## Directions for this task
Please give back, word for word, each line from the start of the entries through the one in which "exists r, r ∈ statementRulesFor rs svc" is found.

(Dataset entries)
§ §
(** An effect the classifier could not name is denied unless the policy speaks of it: with a
    decoded policy, a statement with an [unknown] effect is only let through (or held) when a
    matching non-deny rule lists the operation "unknown" itself; no alias and no wildcard
    reaches it. *)
Theorem Decode_unknown_needs_mention p rs ws stmt svc e :
  decode p = Ok (rs, ws) -> e ∈ cs_Effects stmt -> e_Group e = GroupUnknown ->
  d_Verb (Evaluate stmt (Some rs) svc) <> VerbDeny ->
  exists r, r ∈ statementRulesFor rs svc /\ csr_verb r <> VerbDeny /\
    "unknown" ∈ sr_Operations (csr_src r).
Proof.
  intros Hrs%decode_ok He Hg Hv.
  destruct (fail_closed stmt (Some rs) svc) as (rs' & [= <-] & _ & Hall); [|done|].
  { intros rs' [= <-]. apply Hrs. }
  destruct (Hall e He) as (_ & Hne & Hcov).
  destruct (effect_targets e) as [|t ts]; [done|].
  destruct (Hcov t (or_introl eq_refl)) as (r & Hr & (Hin & Hm & _)). exists r.
  split; [done|]. split; [done|].
  unfold ruleMatchesEffectMeta in Hm. destruct (bool_decide (e_Group e ∈ _)) eqn:Eg; [|done].
  bool_prop. rewrite Hg in Eg.
  apply statementRulesFor_elem in Hin as [Hin _].
  rewrite (so_groups _ (ro_statement _ Hrs r Hin)) in Eg. unfold expandedGroups in Eg.
  apply elem_of_list_to_set, list_elem_of_In, in_concat in Eg as (gs & Hgs & Hu).
  apply list_elem_of_In, list_elem_of_omap in Hgs as (op & Hop & Hex).
  apply list_elem_of_In in Hu. by rewrite <- (EffectFacts.ExpandAlias_unknown op gs Hex Hu).
Qed.

End Libraries.

Import SampleDoc.

Lemma validated_rules_compile_witness :
  match compileRules glob_lib template_lib stmts conns with
  | Ok _ => True
  | Err e => exists c, e = CompileError c /\ library_error c
  end.
Proof.
  apply (validated_rules_compile glob_lib template_lib {[ "pg" := pg ]}).
  vm_compute. reflexivity.
Defined.

Lemma Decode_ruleset_ok_witness : ruleset_ok rs.
Proof.
  apply (Decode_ruleset_ok glob_lib template_lib is_zero to_services to_statement to_connection
           to_db (Some document) rs []). apply decoded_ok.
Defined.

Lemma Decode_approval_bounded_witness :
  exists a, d_Approval (Evaluate (Sample.select ["users"]) (Some rs) "pg") = Some a /\
    ar_Timeout a <= approveTimeoutMax /\ ar_Timeout a <> 0.
Proof.
  apply (proj1 (Decode_approval_bounded glob_lib template_lib is_zero to_services to_statement
                  to_connection to_db (Some document) rs [] decoded_ok)).
  vm_compute. reflexivity.
Defined.

Lemma Decode_redirect_exact_witness :
  exists e i res rd, e ∈ cs_Effects select_old /\ e_Group e = GroupRead /\
    e_Resolution e = ResolutionCatalogResolved /\ resolvedObjectForSlot e i = Some res /\
    ro_Source res = ResolvedObjectSourceCatalog /\ ro_Kind res = ResolvedObjectRelation /\
    d_Redirect (Evaluate select_old (Some rs) "pg") = Some rd /\
    CanonicalName res = rd_SourceRelation rd /\
    isCanonicalRelationName (rd_SourceRelation rd) = true /\
    isCanonicalRelationName (rd_TargetRelation rd) = true.
Proof.
  apply (Decode_redirect_exact glob_lib template_lib is_zero to_services to_statement
           to_connection to_db (Some document) rs []).
  - intros s Hs. unfold glob_lib. destruct (s ==? "*") eqn:E1.
    { bool_prop. subst s. by vm_compute in Hs. }
    destruct (s ==? "[") eqn:E2; [bool_prop; subst s; by vm_compute in Hs|]. by eexists.
  - apply decoded_ok.
  - vm_compute. reflexivity.
Defined.

Lemma Decode_unknown_needs_mention_witness :
  exists r, r ∈ statementRulesFor rs "pg" /\ csr_verb r <> VerbDeny /\
    "unknown" ∈ sr_Operations (csr_src r).
Proof.
  apply (Decode_unknown_needs_mention glob_lib template_lib is_zero to_services to_statement
           to_connection to_db (Some document) rs [] unknown_stmt "pg"
           (Sample.effect GroupUnknown ["t"])).
  - apply decoded_ok.
  - left.
  - reflexivity.
  - by vm_compute.
Defined.

End DecodeTheorems.
(* ===== verification/GoJson.v ===== *)
(** * JSON as the Go standard library reads and writes it

    What the audit packages use of [encoding/json]: values decoded into [map[string]any] with
    [UseNumber], the decoder's grammar with its two error kinds (truncated input and syntax error)
    and its nesting limit, and [json.Marshal] with HTML escaping.  A decoded object is an
    association list sorted by key, so marshalling a map, which sorts keys, prints the list in
    order; a struct is printed in field order.  The theorems of the audit components rest on the
    round trip [parse_marshal]. *)

From Stdlib Require Import ZArith Lia Ascii String DecimalString DecimalZ Sorted.
From stdpp Require Import base list strings sets gmap.
From S2P Require Import Prelude GoText.
Open Scope string_scope.
Open Scope list_scope.
Open Scope Z_scope.

Module Json.

Inductive json : Type :=
| JNull
| JBool (b : bool)
| JNumber (lit : list Z)
| JString (s : string)
| JArray (l : list json)
| JObject (m : list (string * json)).

(** ** Decoder *)

(** [io.ErrUnexpectedEOF], [*json.SyntaxError] and [*json.UnmarshalTypeError]. *)
Inductive jerr : Type := JUnexpectedEOF | JSyntaxError | JTypeError.

Definition parse A : Type := result jerr (A * list Z).

Definition is_ws (b : Z) : bool := (b =? 32) || (b =? 9) || (b =? 10) || (b =? 13).

Fixpoint skip_ws (bs : list Z) : list Z :=
  match bs with
  | b :: r => if is_ws b then skip_ws r else bs
  | [] => []
  end.

(** The rest of a literal [true], [false] or [null]. *)
Fixpoint parse_lit {A} (lit : list Z) (v : A) (bs : list Z) : parse A :=
  match lit, bs with
  | [], _ => Ok (v, bs)
  | _ :: _, [] => Err JUnexpectedEOF
  | c :: lit', b :: r => if b =? c then parse_lit lit' v r else Err JSyntaxError
  end.

Definition is_digit (b : Z) : bool := between 48 b 57.

Fixpoint span_digits (bs : list Z) : list Z * list Z :=
  match bs with
  | b :: r => if is_digit b then let '(ds, r') := span_digits r in (b :: ds, r') else ([], bs)
  | [] => ([], [])
  end.

(** At least one digit. *)
Definition digits1 (bs : list Z) : parse (list Z) :=
  match span_digits bs with
  | ([], []) => Err JUnexpectedEOF
  | ([], _ :: _) => Err JSyntaxError
  | (ds, r) => Ok (ds, r)
  end.

Definition parse_int (bs : list Z) : parse (list Z) :=
  match bs with
  | [] => Err JUnexpectedEOF
  | b :: r => if b =? 48 then Ok ([48], r) else digits1 bs
  end.

Definition parse_frac (bs : list Z) : parse (list Z) :=
  match bs with
  | 46 :: r => '(ds, r') <-? digits1 r ; Ok (46 :: ds, r')
  | _ => Ok ([], bs)
  end.
(* ===== verification/AuditLog.v ===== *)
(** * The signed audit log

    [internal/audit/logset.go] (lines of a rotated log set), [internal/store/jsonl] (the file set
    and its rotation) and [internal/store/integrity_wrapper.go] (the store that signs events,
    validates the visible chain at start-up, recovers after a crash and persists the chain head).
    The disk is a value: the contents of the active file and of its backups, and the sidecar.
    The answers of the operating system to a write and to the calls of a file rotation are inputs, so
    that every failure path is a branch of the definitions. *)

From Stdlib Require Import ZArith Lia Ascii String Sorted.
From stdpp Require Import base list strings sets gmap.
From S2P Require Import Prelude GoText GoJson AuditChain.
Open Scope string_scope.
Open Scope list_scope.
Open Scope Z_scope.

(** ** Lines *)
Module Lines.

Definition newline : Z := 10.

(** The chunks [reader.ReadBytes('\n')] returns until the end of the file: each ends with its
    newline except possibly the last, which is the one returned with [io.EOF]. *)
Fixpoint ReadBytes_all (bs : list Z) : list (list Z) :=
  match bs with
  | [] => []
  | b :: r =>
    if b =? newline then [b] :: ReadBytes_all r
    else match ReadBytes_all r with
         | [] => [[b]]
         | c :: cs => (b :: c) :: cs
         end
  end.

(** The chunk came with [io.EOF]. *)
Definition at_eof (raw : list Z) : bool :=
  match last raw with Some b => negb (b =? newline) | None => true end.

(** ** [logset.go] *)

Record ParsedEntry : Type := mkEntry {
  pe_Type : string;
  pe_Integrity : option IntegrityMetadata;
  pe_CanonicalPayload : list Z
}.

Definition ParseIntegrityEntry (line : list Z) : result aerr ParsedEntry :=
  raw <-? parseIntegrityPayloadUseNumber line ;
  let typ := default "" (json_string (map_get "type" raw)) in
  match map_get "integrity" raw with
  | Some value =>
    match integrityMetadataFromMap (Some value) with
    | None => Err ErrInvalidIntegrityMetadata
    | Some meta =>
      Ok (mkEntry typ (Some meta) (marshalCanonicalPayload (map_delete "integrity" raw)))
    end
  | None => Ok (mkEntry typ None (marshalCanonicalPayload raw))
  end.

Section LastLine.
Variable chunkSize : nat.
(* ===== verification/AuditLogTheorems.v ===== *)
(** * The signed audit log: histories, crashes and tampering

    Everything an [IntegrityStore] can do to its disk, as a reachability relation over appends with
    any write outcome and flushes that interleave with them; then start-up after a crash at any
    point, and what an accepted log commits to. *)

From Stdlib Require Import ZArith Lia Ascii String Sorted.
From stdpp Require Import base list strings sets gmap.
From S2P Require Import Prelude GoText GoJson AuditChain AuditLog.
Open Scope string_scope.
Open Scope list_scope.
Open Scope Z_scope.

(** Conversion opens the calls of a handler before the sequencing of their results. *)
Strategy 100 [rbind parse_value].

(** ** The first entry *)
Module Boundary.

(** The rotation event without a prior chain, as the decoder reads it. *)
Definition boundary_map (timestamp reasonCode reason fingerprint : string)
  : list (string * json) :=
  [("fields", JObject
     [("new_chain", JObject [("format_version", JNumber [50]);
                             ("key_fingerprint", JString fingerprint);
                             ("sequence", JNumber [48])]);
      ("prior_chain_summary", JNull);
      ("reason", JString reason);
      ("reason_code", JString reasonCode)]);
   ("session_id", JString "");
   ("timestamp", JString timestamp);
   ("type", JString "integrity_chain_rotated")].

Lemma canon_rotation_event ts code reason fp :
  canon (rotation_event ts code reason fp None) = JObject (boundary_map ts code reason fp).
Proof. reflexivity. Qed.

Lemma decode_boundary ts code reason fp :
  decode_members decode_event_member (mkRotation "" None) (boundary_map ts code reason fp) =
    Some (mkRotation "" None).
Proof. vm_compute. reflexivity. Qed.

(** A canonical payload decodes member by member. *)
Lemma Unmarshal_canonical m ev :
  payload_ok (Some m) -> decode_members decode_event_member (mkRotation "" None) m = Some ev ->
  Unmarshal_rotation (marshal (JObject m)) = Some ev.
Proof.
  intros Hm Hd. pose proof (proj1 (decoded_object _ _) Hm) as (Hw & Hs & Hdep).
  unfold Unmarshal_rotation.
  pose proof (skip_ws_marshal (JObject m) [] Hw) as Hsk. rewrite app_nil_r in Hsk. rewrite Hsk.
  pose proof (parse_marshal (JObject m) maxNestingDepth [] Hw) as Hp.
  rewrite app_nil_r, canon_sorted in Hp by done. rewrite Hp; [done| |done].
  by rewrite maxNestingDepth_S.
Qed.

Section Texts.
Context (ts code reason fp : string).
Hypothesis Hts : ValidString ts = true.
Hypothesis Hcode : ValidString code = true.
Hypothesis Hreason : ValidString reason = true.
Hypothesis Hfp : ValidString fp = true.

Lemma digit_valid b : b = 48 \/ b = 50 -> valid_number [b].
Proof using.
  intros [-> | ->]; [apply (FormatInt_valid 0)|apply (FormatInt_valid 2)].
Qed.

Lemma rotation_event_wf : wf (rotation_event ts code reason fp None).
Proof using All.
  simpl. split_and!; try done; apply digit_valid; auto.
Qed.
§ §
## Exercise response
(** An effect the classifier could not name is denied unless the policy speaks of it: with a
    decoded policy, a statement with an [unknown] effect is only let through (or held) when a
    matching non-deny rule lists the operation "unknown" itself; no alias and no wildcard
    reaches it. *)
Theorem Decode_unknown_needs_mention p rs ws stmt svc e :
  decode p = Ok (rs, ws) -> e ∈ cs_Effects stmt -> e_Group e = GroupUnknown ->
  d_Verb (Evaluate stmt (Some rs) svc) <> VerbDeny ->
  exists r, r ∈ statementRulesFor rs svc /\ csr_verb r <> VerbDeny /\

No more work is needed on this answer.